Q : Quel est votre rêve de bonheur
Ce qui me rendrait heureux en tant qu’homme, c’est d’assister à la réussite de mes enfants, en tant que citoyen de pouvoir donner le meilleur de moi- même au Sénégal, mon pays, pour lequel je nourris de grandes ambitions et en tant qu’écrivain d’être retenu par la postérité.
Q : Un mot sur la CESAM ?
La Confédération des Elèves, Etudiants, Stagiaires Africains au Maroc, comme son appellation ne l’indique pas, regroupe des élèves et des étudiants venus de différents pays d’Afrique noire, de Madagascar et des Comores Je ne peux que saluer l’initiative qui a consisté à créer un cadre de rencontres et d’échanges pour renforcer des rapports de fraternité qui sont déjà manifestes mais surtout pour réfléchir sur des problèmes liés au séjour en terre marocaine et sur d’autres concernant des perspective d’avenir . Votre Confédération est une sorte de préfiguration de la manière dont les Africains doivent gérer désormais leur destin : se mettre ensemble, réfléchir par eux- mêmes et pour eux- mêmes, retenir eux- mêmes les solutions adéquates aux problèmes qu’ils ont eux- mêmes identifiés et s’entendre sur les moyens et les modalités d’application de ces solutions. Votre séjour au Maroc vous permet de comprendre que le développement est d’abord endogène : on s’appuie sur les compétences nationales pour mettre en valeur les ressources naturelles locales. Ensuite, on se tourne vers la coopération bilatérale ou multilatérale ainsi que vers l’aide au développement. Je suis heureux pour les Marocains car j’ai vu que beaucoup de villes sont devenues des chantiers : Casablanca, Oujda, Tétouan. Je vois les ouvriers sur les routes de ces villes en train de travailler.
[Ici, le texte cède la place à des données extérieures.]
(** C15: no message waits but for a client that is behind.  Let every client have written
    something, and let [M] be the earliest of the timeslots of their last messages.  If
    nothing more is written, then after four calls for each unread message and two more,
    however the calls are interrupted, the messages up to [M] of every client have been
    handled, and no others. *)
Theorem core_drains (t0 : Z) (c : Core) (tr : list event) (M : Z) (n : nat) :
  reachable t0 c tr ->
  (forall i, (i < length (rpc_clients_ c))%nat -> exists p, last (sent i tr) = Some p /\ M <= slot_of p) ->
  (exists i p, (i < length (rpc_clients_ c))%nat /\ last (sent i tr) = Some p /\ slot_of p = M) ->
  (4 * unread (length (rpc_clients_ c)) tr + 2 <= n)%nat ->
  exists c' out, run_rpc n c = Ok (c', out) /\
    forall i, handled i (tr ++ out) = filter (fun msg => slot_of msg <= M) (sent i tr).
Proof using L Hshift.
  intros (T & gs & Hi & Hl)%reachable_inv Hlast Hex Hn. rewrite <- Hl in *.
  pose proof (work_unread c tr T gs Hi) as Hw.
  destruct (settles (work gs) c tr T gs Hi ltac:(done)) as (k & c1 & out1 & T1 & gs1 & Hk & R1 & Hi1 & Hl1 & Ho1 & Hset).
  destruct (run_rpc_inv (n - k) c1 _ T1 gs1 Hi1) as (c2 & out2 & T2 & gs2 & R2 & Hi2 & Hl2 & Ho2).
  assert (Hsent : forall o i, (forall j, sent j o = []) -> sent i (tr ++ o) = sent i tr) by (intros o i Ho; by rewrite written_app, Ho, app_nil_r).
  exists c2, (out1 ++ out2). split; [replace n with (k + (n - k))%nat by lia; by eapply run_rpc_add|]. intros i.
  pose proof (settled_handled c1 (tr ++ out1) T1 gs1 M Hi1 Hset) as Hh. rewrite Hl1 in Hh.
  setoid_rewrite Hsent in Hh; [|done..]. specialize (Hh Hlast Hex i). rewrite app_assoc, handled_app, Hh.
  enough (handled i out2 = []) as -> by (apply app_nil_r).
  destruct (handled i out2) as [|e h] eqn:He; [done|]. exfalso.
  assert (Hs2 : sent i ((tr ++ out1) ++ out2) = sent i tr) by (by rewrite written_app, Ho2, app_nil_r, Hsent).
  (* the message is past [M], and the clock is not *)
  assert (Hpast : M < slot_of e).
  { destruct (gs2 !! i) as [[x pend]|] eqn:Hg.
    - destruct (inv_clients _ _ _ _ Hi2 i x pend Hg) as (Hs & _). rewrite Hs2, handled_app, Hh, He in Hs.
      destruct (decide (slot_of e <= M)) as [Hle|]; [exfalso|lia].
      assert (Hlen : length (filter (fun msg => slot_of msg <= M) (sent i tr)) = length (filter (fun msg => slot_of msg <= M) (sent i tr))) by done.
      rewrite Hs in Hlen at 2. rewrite !filter_app, !length_app in Hlen.
      rewrite (filter_all (fun msg => slot_of msg <= M) (filter (fun msg => slot_of msg <= M) (sent i tr))) in Hlen by (by intros a [? _]%list_elem_of_filter).
      rewrite filter_cons_True in Hlen by done. cbn in Hlen. lia.
    - apply lookup_ge_None in Hg. destruct (inv_others _ _ _ _ Hi2 i Hg) as [_ Hh2]. rewrite handled_app, He in Hh2.
      by destruct (handled i (tr ++ out1)). }
  destruct (chr_past _ _ _ _ (inv_chronicle _ _ _ _ Hi2) i e) as (t & -> & Ht).
  { rewrite handled_app, He. apply elem_of_app. right. left. }
  destruct Hex as (j & p & Hj & Hp & HM).
  pose proof (clock_behind c2 _ t gs2 j p Hi2 ltac:(lia)) as Hle. rewrite written_app, Ho2, app_nil_r, Hsent in Hle by done.
  specialize (Hle Hp). lia.
Qed.
End core.
End ReducerCore.
(** What a name says. *)
Definition meaning (n : name) : CGroupInfo :=
  match n with
  | Slice q => mk_info [] [] [] (class_name q) [] true
  | PodSlice q _ u => mk_info [] [] (canonical u) (class_name q) [] true
  | PodContainer q _ u runtime id => mk_info id runtime (canonical u) (class_name q) [] true
  | Scope runtime id => mk_info id runtime [] [] [] true
  | Pod _ u => mk_info [] [] (canonical u) [] [] true
  | Container id => mk_info id [] [] [] [] true
  | Service service => mk_info [] [] [] [] service true
  end.

Definition hex (n : nat) (ds : list Z) : Prop := length ds = n /\ Forall (fun c => is_hex_digit c = true) ds.
Definition uid_ok (u : uid) : Prop := hex 8 (g1 u) /\ hex 4 (g2 u) /\ hex 4 (g3 u) /\ hex 4 (g4 u) /\ hex 12 (g5 u).

(** The runtime of a container does not contain the separator that ends it; the name of a
    service does not begin like one of the other formats: with [kubepods-], [cri-], [pod]
    or 64 hexadecimal digits. *)
Definition name_ok (n : name) : Prop :=
  match n with
  | Slice _ => True
  | PodSlice _ _ u => uid_ok u
  | PodContainer _ _ u runtime id => uid_ok u /\ (char ":" ∉ runtime) /\ hex 64 id
  | Scope runtime id => (char "-" ∉ runtime) /\ hex 64 id
  | Pod _ u => uid_ok u
  | Container id => hex 64 id
  | Service service =>
    Forall (fun p => lookahead_string (service ++ SERVICE_SUFFIX) (chars p) = false) ["kubepods-"; "cri-"; "pod"]%string
    /\ ~ hex 64 (take 64 service)
  end.

Lemma lookahead_string_prefix (s r : list Z) : lookahead_string (s ++ r) s = true.
Proof.
  unfold lookahead_string. rewrite zlen_app. pose proof (zlen_nonneg r).
  destruct (Z.ltb_spec (zlen s + zlen r) (zlen s)); [lia|].
  rewrite take_app_length. by case_bool_decide.
Qed.

Lemma expect_prefix (s r : list Z) (p : CGroupParser) :
  read_head_ p = s ++ r -> expect s p = (true, move_to r p).
Proof.
  intros E. unfold expect, parse_match_string, consume. rewrite E, lookahead_string_prefix.
  by rewrite drop_app_length.
Qed.

Lemma expect_no (s : list Z) (p : CGroupParser) :
  lookahead_string (read_head_ p) s = false -> expect s p = (false, p).
Proof. intros E. unfold expect, parse_match_string. rewrite E. by destruct p. Qed.

Lemma digits_hex (n : nat) (ds r s : list Z) : hex n ds -> digits n (ds ++ r) s = (true, r, s ++ ds).
Proof.
  intros [Hn Hds]. revert s. subst n. induction Hds as [|d ds Hd _ IH]; intros s; cbn [length digits].
  - by rewrite app_nil_r.
  - unfold parse_match, lookahead, peek. cbn [app head]. rewrite Hd. cbn [consume drop take].
    rewrite drop_0, take_0, IH. by rewrite <- app_assoc.
Qed.

(** Fewer digits than asked for. *)
Lemma digits_short (n : nat) (cur s : list Z) :
  ~ (exists ds r, cur = ds ++ r /\ hex n ds) -> (digits n cur s).1.1 = false.
Proof.
  revert cur s. induction n as [|n IH]; intros cur s Hno.
  - destruct Hno. by exists [], cur.
  - cbn [digits]. unfold parse_match, lookahead, peek. destruct cur as [|c cur]; [done|]. cbn [head].
    destruct (is_hex_digit c) eqn:Hc; [|done]. cbn [consume drop]. rewrite drop_0. apply IH.
    intros (ds & r & -> & Hl & Hds). apply Hno. exists (c :: ds), r. split; [done|].
    split; [cbn; lia|by constructor].
Qed.

Lemma parse_token_found (t r s : list Z) (token : Z) :
  token ∉ t -> parse_token (t ++ token :: r) token s = (true, r, s ++ t).
Proof.
  revert s. induction t as [|c t IH]; intros s Hno; cbn [app parse_token].
  - by rewrite Z.eqb_refl, app_nil_r.
  - apply not_elem_of_cons in Hno as [Hne Hno]. rewrite (proj2 (Z.eqb_neq c token)); [|done].
    rewrite IH; [|done]. by rewrite <- app_assoc.
Qed.

Lemma parse_token_missing (t s : list Z) (token : Z) :
  token ∉ t -> parse_token t token s = (false, [], s ++ t).
Proof.
  revert s. induction t as [|c t IH]; intros s Hno; cbn [parse_token].
  - by rewrite app_nil_r.
  - apply not_elem_of_cons in Hno as [Hne Hno]. rewrite (proj2 (Z.eqb_neq c token)); [|done].
    rewrite IH; [|done]. by rewrite <- app_assoc.
Qed.

Lemma parse_container_id_ok (ds r : list Z) (p : CGroupParser) :
  hex 64 ds -> read_head_ p = ds ++ r -> container_id (info_ p) = [] ->
  parse_container_id p = (true, move_to r (set_container_id ds p)).
Proof. intros Hds E Hid. unfold parse_container_id. by rewrite E, Hid, (digits_hex 64 ds r []). Qed.

Lemma parse_uid_group_ok (n : nat) (ds r : list Z) (p : CGroupParser) :
  hex n ds -> read_head_ p = ds ++ r ->
  parse_uid_group n p = (true, move_to r (set_pod_id (pod_id (info_ p) ++ ds) p)).
Proof. intros Hds E. unfold parse_uid_group. by rewrite E, (digits_hex n ds r). Qed.

(** A group that is not the last one, its separator and a further digit. *)
Lemma parse_uid_groups_cons (n : nat) (groups : list nat) (ds r : list Z) (s : style) (d : Z) (p : CGroupParser) :
  hex n ds -> n <> 12%nat -> is_hex_digit d = true -> read_head_ p = ds ++ sep s ++ d :: r ->
  parse_uid_groups (n :: groups) p =
  parse_uid_groups groups (move_to (d :: r) (set_pod_id ((pod_id (info_ p) ++ ds) ++ chars "-") p)).
Proof.
  intros Hds Hn Hd E. cbn [parse_uid_groups].
  rewrite (parse_uid_group_ok n ds (sep s ++ d :: r) p) by done. cbn [negb].
  rewrite (proj2 (Nat.eqb_neq n 12)) by done. cbn [negb].
  destruct s; cbn [sep]; try reflexivity.
  unfold peek. cbn [head app move_to read_head_].
  replace ((d =? char "-") || (d =? char "_")) with false; [reflexivity|].
  change (char "-") with 45. change (char "_") with 95. revert Hd. unfold is_hex_digit. lia.
Qed.

Lemma hex_cons (n : nat) (ds : list Z) :
  hex (S n) ds -> exists d ds', ds = d :: ds' /\ is_hex_digit d = true.
Proof. intros [Hl Hds]. destruct ds as [|d ds]; [done|]. apply Forall_cons in Hds as [Hd _]. by exists d, ds. Qed.

Lemma parse_uid_ok (s : style) (u : uid) (r : list Z) (p : CGroupParser) :
  uid_ok u -> read_head_ p = render_uid (sep s) u ++ r -> pod_id (info_ p) = [] ->
  parse_uid p = (true, move_to r (set_pod_id (canonical u) p)).
Proof.
  intros (H1 & H2 & H3 & H4 & H5) E Hp. unfold parse_uid, render_uid, canonical in *.
  destruct u as [d1 d2 d3 d4 d5]. cbn [g1 g2 g3 g4 g5] in *.
  destruct (hex_cons _ _ H2) as (e2 & t2 & -> & He2), (hex_cons _ _ H3) as (e3 & t3 & -> & He3),
    (hex_cons _ _ H4) as (e4 & t4 & -> & He4), (hex_cons _ _ H5) as (e5 & t5 & -> & He5).
  rewrite <- !app_assoc in E. cbn [app] in E.
  rewrite (parse_uid_groups_cons _ _ d1 _ s e2 p H1 ltac:(done) He2 E).
  rewrite <- ?app_assoc.
  erewrite (parse_uid_groups_cons _ _ (e2 :: t2) _ s e3 _ H2 ltac:(done) He3) by reflexivity.
  erewrite (parse_uid_groups_cons _ _ (e3 :: t3) _ s e4 _ H3 ltac:(done) He4) by reflexivity.
  erewrite (parse_uid_groups_cons _ _ (e4 :: t4) _ s e5 _ H4 ltac:(done) He5) by reflexivity.
  cbn [parse_uid_groups]. erewrite (parse_uid_group_ok 12 (e5 :: t5) r) by done.
  destruct p as [[]]. cbn in Hp |- *. subst. by rewrite <- !app_assoc.
Qed.

Lemma parse_pod_id_ok (s : style) (u : uid) (r : list Z) (p : CGroupParser) :
  uid_ok u -> read_head_ p = chars "pod" ++ render_uid (sep s) u ++ r -> pod_id (info_ p) = [] ->
  parse_pod_id p = (true, move_to r (set_pod_id (canonical u) p)).
Proof.
  intros Hu E Hp. unfold parse_pod_id. rewrite (expect_prefix _ _ _ E). cbn [negb].
  by rewrite (parse_uid_ok s u r _ Hu).
Qed.
(* ===== verification/Matching.v ===== *)
(** What the matching cores of the reducer know about pods, containers and addresses:
    reducer/uid_key.{h,cc}, reducer/util/docker_image.{h,inl}, util/short_string.h and, of
    reducer/matching, k8s_pod_span.cc, k8s_container_span.cc and aws_enrichment_span.cc.
    The container of the spans is generated code: it is a finite map from the keys. *)
From Stdlib Require Import Ascii String.
From S2P Require Import Prelude IpAddress PollerBase Lookup3 CgroupParser.
Local Open Scope result_scope.

Module UidKey.
Definition K8S_UID_SUFFIX_LENGTH : nat := 64.

(** [uid_to_u64]: [addr] is [uid.data()], and [rest] what follows the characters there. *)
Definition uid_to_u64 (cfg : Lookup3.config) (addr : Z) (rest uid : list Z) : option Z :=
  '(pc, pb) ← Lookup3.lookup3_hashlittle2 cfg addr (uid ++ rest) (zlen uid) 0 0;
  Some (u64 (pc + u64 (Z.shiftl pb 32))).

(** [dest] afterwards. *)
Definition uid_suffix (uid : list Z) (dest_size : nat) : list Z :=
  if (dest_size <=? length uid)%nat then drop (length uid - dest_size) uid
  else uid ++ replicate (dest_size - length uid) 0.

Definition make_uid_key (cfg : Lookup3.config) (addr : Z) (rest uid : list Z) : option (list Z * Z) :=
  h ← uid_to_u64 cfg addr rest uid; Some (uid_suffix uid K8S_UID_SUFFIX_LENGTH, h).

(** What the hash is, whatever the place of the string in memory. *)
Definition uid_hash (uid : list Z) : Z :=
  let s := Lookup3.digest Lookup3.Little uid (Lookup3.setup (zlen uid) 0 0) in
  u64 (Lookup3.rc s + u64 (Z.shiftl (Lookup3.rb s) 32)).
Definition uid_key (uid : list Z) : list Z * Z := (uid_suffix uid K8S_UID_SUFFIX_LENGTH, uid_hash uid).

Lemma make_uid_key_spec (cfg : Lookup3.config) (addr : Z) (rest uid : list Z) :
  Lookup3.bytes (uid ++ rest) -> Lookup3.readable cfg addr uid rest ->
  make_uid_key cfg addr rest uid = Some (uid_key uid).
Proof.
  intros Hb Hr. unfold make_uid_key, uid_to_u64. by rewrite Lookup3.hashlittle2_digest.
Qed.

Lemma length_uid_suffix (uid : list Z) (n : nat) : length (uid_suffix uid n) = n.
Proof.
  unfold uid_suffix. destruct (Nat.leb_spec n (length uid)); [rewrite length_drop|rewrite length_app, length_replicate]; lia.
Qed.

(** Uids of 64 characters, such as the ids of containers, are told apart by the suffix alone. *)
Lemma uid_suffix_full (uid : list Z) : length uid = K8S_UID_SUFFIX_LENGTH -> uid_suffix uid K8S_UID_SUFFIX_LENGTH = uid.
Proof. intros E. unfold uid_suffix. by rewrite E, Nat.leb_refl, Nat.sub_diag, drop_0. Qed.
End UidKey.

Module DockerImage.
Definition VERSION_DELIMITER : Z := char ":".
Definition IMAGE_DELIMITER : Z := char "/".
Definition CHECKSUM_DELIMITER : Z := char "@".

Record DockerImageMetadata := mk_image { registry_ : list Z; name_ : list Z; version_ : list Z }.

(** [find_first_of] and [find_last_of] with one character; [None] is [npos]. *)
Fixpoint find_first_of (s : list Z) (c : Z) : option nat :=
  match s with
  | [] => None
  | x :: s => if x =? c then Some O else S <$> find_first_of s c
  end.
Fixpoint find_last_of (s : list Z) (c : Z) : option nat :=
  match s with
  | [] => None
  | x :: s => match find_last_of s c with Some i => Some (S i) | None => if x =? c then Some O else None end
  end.

Definition split_registry (image : list Z) : list Z * list Z :=
  match find_last_of image IMAGE_DELIMITER with
  | Some i => (take i image, drop (i + 1) image)
  | None => ([], image)
  end.

Definition DockerImageMetadata_new (image : list Z) : DockerImageMetadata :=
  let '(registry, image) := split_registry image in
  match find_first_of image CHECKSUM_DELIMITER with
  | Some i => mk_image registry (take i image) (drop (i + 1) image)
  | None =>
    match find_first_of image VERSION_DELIMITER with
    | Some i =>
      let name := take i image in
      if bool_decide (name = chars "sha256") then mk_image registry [] image
      else mk_image registry name (drop (i + 1) image)
    | None => mk_image registry image []
    end
  end.

(** The references of images: an optional registry, a name, and a tag or a checksum. *)
Inductive version := Untagged | Tag (t : list Z) | Checksum (c : list Z).
Definition with_version (name : list Z) (v : version) : list Z :=
  match v with
  | Untagged => name
  | Tag t => name ++ VERSION_DELIMITER :: t
  | Checksum c => name ++ CHECKSUM_DELIMITER :: c
  end.
Definition render_image (registry : option (list Z)) (name : list Z) (v : version) : list Z :=
  match registry with Some r => r ++ IMAGE_DELIMITER :: with_version name v | None => with_version name v end.
Definition version_text (v : version) : list Z := match v with Untagged => [] | Tag t => t | Checksum c => c end.
Definition reference_ok (name : list Z) (v : version) : Prop :=
  (IMAGE_DELIMITER ∉ name) /\ (CHECKSUM_DELIMITER ∉ name) /\ (VERSION_DELIMITER ∉ name) /\ name <> chars "sha256" /\
  (IMAGE_DELIMITER ∉ version_text v) /\ match v with Tag t => CHECKSUM_DELIMITER ∉ t | _ => True end.

Lemma find_first_none (s : list Z) (c : Z) : c ∉ s -> find_first_of s c = None.
Proof.
  induction s as [|x s IH]; intros Hc; [done|]. apply not_elem_of_cons in Hc as [Hx Hc].
  cbn. rewrite (proj2 (Z.eqb_neq x c)) by done. by rewrite IH.
Qed.

Lemma find_first_app (s r : list Z) (c : Z) : c ∉ s -> find_first_of (s ++ c :: r) c = Some (length s).
Proof.
  induction s as [|x s IH]; intros Hc; cbn; [by rewrite Z.eqb_refl|]. apply not_elem_of_cons in Hc as [Hx Hc].
  rewrite (proj2 (Z.eqb_neq x c)) by done. by rewrite IH.
Qed.

Lemma find_last_none (s : list Z) (c : Z) : c ∉ s -> find_last_of s c = None.
Proof.
  induction s as [|x s IH]; intros Hc; [done|]. apply not_elem_of_cons in Hc as [Hx Hc].
  cbn. rewrite IH by done. by rewrite (proj2 (Z.eqb_neq x c)).
Qed.

Lemma find_last_app (s r : list Z) (c : Z) : c ∉ r -> find_last_of (s ++ c :: r) c = Some (length s).
Proof.
  intros Hc. induction s as [|x s IH]; cbn; [by rewrite find_last_none, Z.eqb_refl|]. by rewrite IH.
Qed.

Lemma drop_after (s r : list Z) (c : Z) : drop (length s + 1) (s ++ c :: r) = r.
Proof. by rewrite (cons_middle c s r), app_assoc, drop_app_length' by (rewrite length_app; cbn; lia). Qed.

Lemma image_without_registry (registry name : list Z) (v : version) :
  reference_ok name v ->
  split_registry (with_version name v) = ([], with_version name v) /\
  split_registry (registry ++ IMAGE_DELIMITER :: with_version name v) = (registry, with_version name v).
Proof.
  intros (Hi & _ & _ & _ & Hv & _).
  assert (Hno : IMAGE_DELIMITER ∉ with_version name v).
  { destruct v; cbn [with_version version_text] in *; [done|..];
      rewrite elem_of_app, elem_of_cons; intros [?|[?|?]]; done. }
  unfold split_registry. rewrite find_last_none, find_last_app by done. by rewrite take_app_length, drop_after.
Qed.

(** The parts of the reference of an image: whatever the registry, a name without
    delimiters comes out with its tag or its checksum as the version. *)
Lemma docker_image_roundtrip (registry : option (list Z)) (name : list Z) (v : version) :
  reference_ok name v ->
  DockerImageMetadata_new (render_image registry name v) = mk_image (default [] registry) name (version_text v).
Proof.
  intros Hok. unfold DockerImageMetadata_new.
  destruct (image_without_registry (default [] registry) name v Hok) as [H1 H2].
  destruct Hok as (_ & Hc & Hv & Hsha & _ & Ht).
  assert (E : split_registry (render_image registry name v) = (default [] registry, with_version name v))
    by (by destruct registry).
  rewrite E. destruct v as [|t|c]; cbn [with_version version_text].
  - by rewrite !find_first_none.
  - rewrite (find_first_none _ CHECKSUM_DELIMITER).
    + rewrite find_first_app by done. by rewrite take_app_length, bool_decide_false, drop_after.
    + rewrite elem_of_app, elem_of_cons. intros [?|[?|?]]; done.
  - rewrite find_first_app by done. by rewrite take_app_length, drop_after.
Qed.
End DockerImage.

Module Matching.
#[local] Abbreviation uid_key := (list Z * Z)%type.

(** [short_string::truncate]. *)
Definition truncate (max_len : nat) (value : list Z) : list Z := take max_len value.

Record k8s_pod := mk_pod {
  owner_name : list Z;
  owner_uid : list Z;
  pod_name : list Z;
  pod_ns : list Z;
  pod_version : list Z;
}.
(** A span that was just created has empty fields. *)
Definition k8s_pod_new : k8s_pod := mk_pod [] [] [] [] [].

Record k8s_container := mk_container {
  container_name : list Z;
  container_version : list Z;
  container_pod : option uid_key;
}.
Definition k8s_container_new : k8s_container := mk_container [] [] None.

Record AwsEnrichmentInfo := mk_aws { aws_role : list Z; aws_az : list Z; aws_id : list Z }.

(** The spans by their keys.  A span of [aws_enrichment] may have no info yet. *)
Record Index := mk_index {
  pods : gmap uid_key k8s_pod;
  containers : gmap uid_key k8s_container;
  aws_enrichments : gmap Z (option AwsEnrichmentInfo);
}.

(** [by_key] creates a span that is missing: the caller sees a new one.  Unless the caller
    keeps a reference to it, it is gone with the handle. *)
Definition pod_by_key (index : Index) (key : uid_key) : k8s_pod := default k8s_pod_new (pods index !! key).
Definition container_by_key (index : Index) (key : uid_key) : k8s_container :=
  default k8s_container_new (containers index !! key).

Record set_pod_detail_msg := mk_pod_detail {
  m_owner_name : list Z; m_owner_uid : list Z; m_pod_name : list Z; m_ns : list Z; m_version : list Z;
}.

(** [K8sPodSpan::set_pod_detail]. *)
Definition set_pod_detail (key : uid_key) (msg : set_pod_detail_msg) (index : Index) : Index :=
  mk_index
    (<[key := mk_pod (truncate 64 (m_owner_name msg)) (truncate 64 (m_owner_uid msg)) (truncate 64 (m_pod_name msg))
       (truncate 64 (m_ns msg)) (truncate 64 (m_version msg))]> (pods index))
    (containers index) (aws_enrichments index).

Record set_container_pod_msg := mk_container_pod {
  m_pod_uid_suffix : list Z; m_pod_uid_hash : Z; m_name : list Z; m_image : list Z;
}.

(** [K8sContainerSpan::set_container_pod]; [room] is whether a span of a pod can be created. *)
Definition set_container_pod (room : bool) (key : uid_key) (msg : set_container_pod_msg) (index : Index) : Index :=
  let k8s_pod_key := (m_pod_uid_suffix msg, m_pod_uid_hash msg) in
  match pods index !! k8s_pod_key, room with
  | None, false => index
  | found, _ =>
    let image_metadata := DockerImage.DockerImageMetadata_new (m_image msg) in
    mk_index
      (<[k8s_pod_key := default k8s_pod_new found]> (pods index))
      (<[key := mk_container (truncate 64 (m_name msg)) (truncate 64 (DockerImage.version_ image_metadata))
           (Some k8s_pod_key)]> (containers index))
      (aws_enrichments index)
  end.

(** [AwsEnrichmentSpan::aws_enrichment]. *)
Definition aws_enrichment (ip : Z) (msg : AwsEnrichmentInfo) (index : Index) : Index :=
  mk_index (pods index) (containers index) (<[ip := Some msg]> (aws_enrichments index)).

(** [AwsEnrichmentSpan::info], where there is a span. *)
Definition aws_info (index : Index) (ip : Z) : option AwsEnrichmentInfo := mjoin (aws_enrichments index !! ip).

(** The references of containers are to existing pods, as the references keep them. *)
Definition index_ok (index : Index) : Prop :=
  forall key c pod_key, containers index !! key = Some c -> container_pod c = Some pod_key ->
    is_Some (pods index !! pod_key).

Lemma set_pod_detail_ok (key : uid_key) (msg : set_pod_detail_msg) (index : Index) :
  index_ok index -> index_ok (set_pod_detail key msg index).
Proof.
  intros Hok k c pk Hc Hp. cbn in *. destruct (decide (pk = key)) as [->|]; [by rewrite lookup_insert_eq|].
  rewrite lookup_insert_ne by done. by eapply Hok.
Qed.

Lemma set_container_pod_ok (room : bool) (key : uid_key) (msg : set_container_pod_msg) (index : Index) :
  index_ok index -> index_ok (set_container_pod room key msg index).
Proof.
  intros Hok. unfold set_container_pod. set (pk := (m_pod_uid_suffix msg, m_pod_uid_hash msg)).
  assert (H : forall found img, index_ok (mk_index (<[pk := default k8s_pod_new found]> (pods index))
    (<[key := mk_container (truncate 64 (m_name msg)) img (Some pk)]> (containers index)) (aws_enrichments index))).
  { intros found img k c q Hc Hq. cbn in *. destruct (decide (pk = q)) as [->|Hne]; [by rewrite lookup_insert_eq|].
    rewrite lookup_insert_ne by done. destruct (decide (key = k)) as [->|].
    - rewrite lookup_insert_eq in Hc. injection Hc as <-. cbn in Hq. congruence.
    - rewrite lookup_insert_ne in Hc by done. by eapply Hok. }
  destruct (pods index !! pk); [apply H|]. destruct room; [apply H|done].
Qed.
End Matching.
Le système éducatif a connu des réformes avec l’arabe comme véhicule de plusieurs enseignements même si au niveau du supérieur il y a des difficultés en ce qui concerne les disciplines scientifiques. La culture est fondamentale ; elle est, comme disait Senghor, au début et à la fin du développement car elle en est l’esprit ; c’est elle qui lui donne un sens. Vous, jeunes Africains regroupés au sein de la CESAM, vous devez savoir que le développement pour le développement est une utopie. Le développement a un but : au- delà de la création de conditions de vie propices à l’épanouissement de chacun et de tous, c’est la construction d’un homme adapté à son milieu et ouvert aux apports de l’extérieur. Si l’Africain renie les valeurs qui constituent la force de l’Afrique, ne fait pas confiance à l’Africain c'est-à-dire à lui- même, n’essaie pas de vivre selon ses moyens propres et d’ouvrir sa propre voie vers le progrès, c’est qu’il refuse le développe comme l’insinue Axelle KABOU.
* Réponses de l’auteur à une série de questions que le Président de la CESAM,le jeube étudiant Comorien Abdou KARIM, lui a envoyées après son séjour au Maroc dans le cadre de la manifestation « Le français dans tous ses états » organisée par l’Institut Français de Rabat, du 20 au 25 avril 2009.